What to do: In this data, count the lines in which "frags" appears and give only that number.

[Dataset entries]

Definition sha256_run (ctx : SHA256_CTX) (frags : list (list Z)) (hash : list Z)
    : exec (list Z) :=
  ctx' ← sha256_updates (sha256_init ctx) frags;
  r ← sha256_final ctx' hash;
  Done r.2.

(** ** SHA-256 as FIPS 180 describes it *)

Module Fips.

Definition rotr (n x : Z) : Z := (x / 2 ^ n + x * 2 ^ (32 - n)) mod 2 ^ 32.
Definition shr (n x : Z) : Z := x / 2 ^ n.

Definition Ch (x y z : Z) : Z := Z.lxor (Z.land x y) (Z.land (2 ^ 32 - 1 - x) z).
Definition Maj (x y z : Z) : Z := Z.lxor (Z.lxor (Z.land x y) (Z.land x z)) (Z.land y z).
Definition Sigma0 (x : Z) : Z := Z.lxor (Z.lxor (rotr 2 x) (rotr 13 x)) (rotr 22 x).
Definition Sigma1 (x : Z) : Z := Z.lxor (Z.lxor (rotr 6 x) (rotr 11 x)) (rotr 25 x).
Definition sigma0 (x : Z) : Z := Z.lxor (Z.lxor (rotr 7 x) (rotr 18 x)) (shr 3 x).
Definition sigma1 (x : Z) : Z := Z.lxor (Z.lxor (rotr 17 x) (rotr 19 x)) (shr 10 x).

(** The first 32 bits of the fractional part of the cube root of [p] (of the
    square root, for the initial value). *)
Definition root_frac (e p w : Z) : Prop :=
  exists q, 0 <= q /\ 0 <= w < 2 ^ 32 /\
    (q * 2 ^ 32 + w) ^ e <= p * 2 ^ (32 * e) < (q * 2 ^ 32 + w + 1) ^ e.

Definition primes : list Z :=
  [2; 3; 5; 7; 11; 13; 17; 19; 23; 29; 31; 37; 41; 43; 47; 53; 59; 61; 67; 71; 73; 79; 83; 89;
   97; 101; 103; 107; 109; 113; 127; 131; 137; 139; 149; 151; 157; 163; 167; 173; 179; 181;
   191; 193; 197; 199; 211; 223; 227; 229; 233; 239; 241; 251; 257; 263; 269; 271; 277; 281;
   283; 293; 307; 311].

Definition next_word (W : list Z) : Z :=
  let t := length W in
  (sigma1 (nth (t - 2) W 0) + nth (t - 7) W 0 + sigma0 (nth (t - 15) W 0) + nth (t - 16) W 0)
    mod 2 ^ 32.

Definition schedule (blk : list Z) : list Z := grow 48 next_word (be_word blk <$> seq 0 16).

Definition round (r : regs) (Kt Wt : Z) : regs :=
  let '(a, b, c, d, e, f, g, h) := r in
  let T1 := h + Sigma1 e + Ch e f g + Kt + Wt in
  let T2 := Sigma0 a + Maj a b c in
  ((T1 + T2) mod 2 ^ 32, a, b, c, (d + T1) mod 2 ^ 32, e, f, g).

Definition compress (H blk : list Z) : list Z :=
  match H with
  | [a; b; c; d; e; f; g; h] =>
      let '(a', b', c', d', e', f', g', h') :=
        foldl (fun r p => round r p.1 p.2) (a, b, c, d, e, f, g, h) (zip k (schedule blk)) in
      (fun w => w mod 2 ^ 32) <$>
        [a + a'; b + b'; c + c'; d + d'; e + e'; f + f'; g + g'; h + h']
  | _ => []
  end.

Definition H0 : list Z :=
  [0x6A09E667; 0xBB67AE85; 0x3C6EF372; 0xA54FF53A; 0x510E527F; 0x9B05688C; 0x1F83D9AB; 0x5BE0CD19].

Definition sha256 (msg : list Z) : list Z :=
  concat (be32_bytes <$> md_hash H0 compress be64_bytes msg).

End Fips.

(** The two constant tables of the source are the roots FIPS 180 prescribes. *)
Definition root_frac_b (e p w : Z) : bool :=
  existsb (fun q => ((q * 2 ^ 32 + w) ^ e <=? p * 2 ^ (32 * e))
                    && (p * 2 ^ (32 * e) <? (q * 2 ^ 32 + w + 1) ^ e)
                    && (0 <=? w) && (w <? 2 ^ 32)) (seqZ 0 20).

Lemma root_frac_b_sound e p w : root_frac_b e p w = true -> Fips.root_frac e p w.
Proof.
  unfold root_frac_b. intros (q & Hq & H)%existsb_exists.
  apply list_elem_of_In, elem_of_seqZ in Hq. exists q. lia.
Qed.

Lemma sha256_constants :
  Forall2 (Fips.root_frac 3) Fips.primes k /\
  Forall2 (Fips.root_frac 2) (take 8 Fips.primes) Fips.H0.
Proof.
  split; (eapply Forall2_impl; [|intros p w; apply root_frac_b_sound]);
    by_compute.
Qed.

Result of the exercise: 2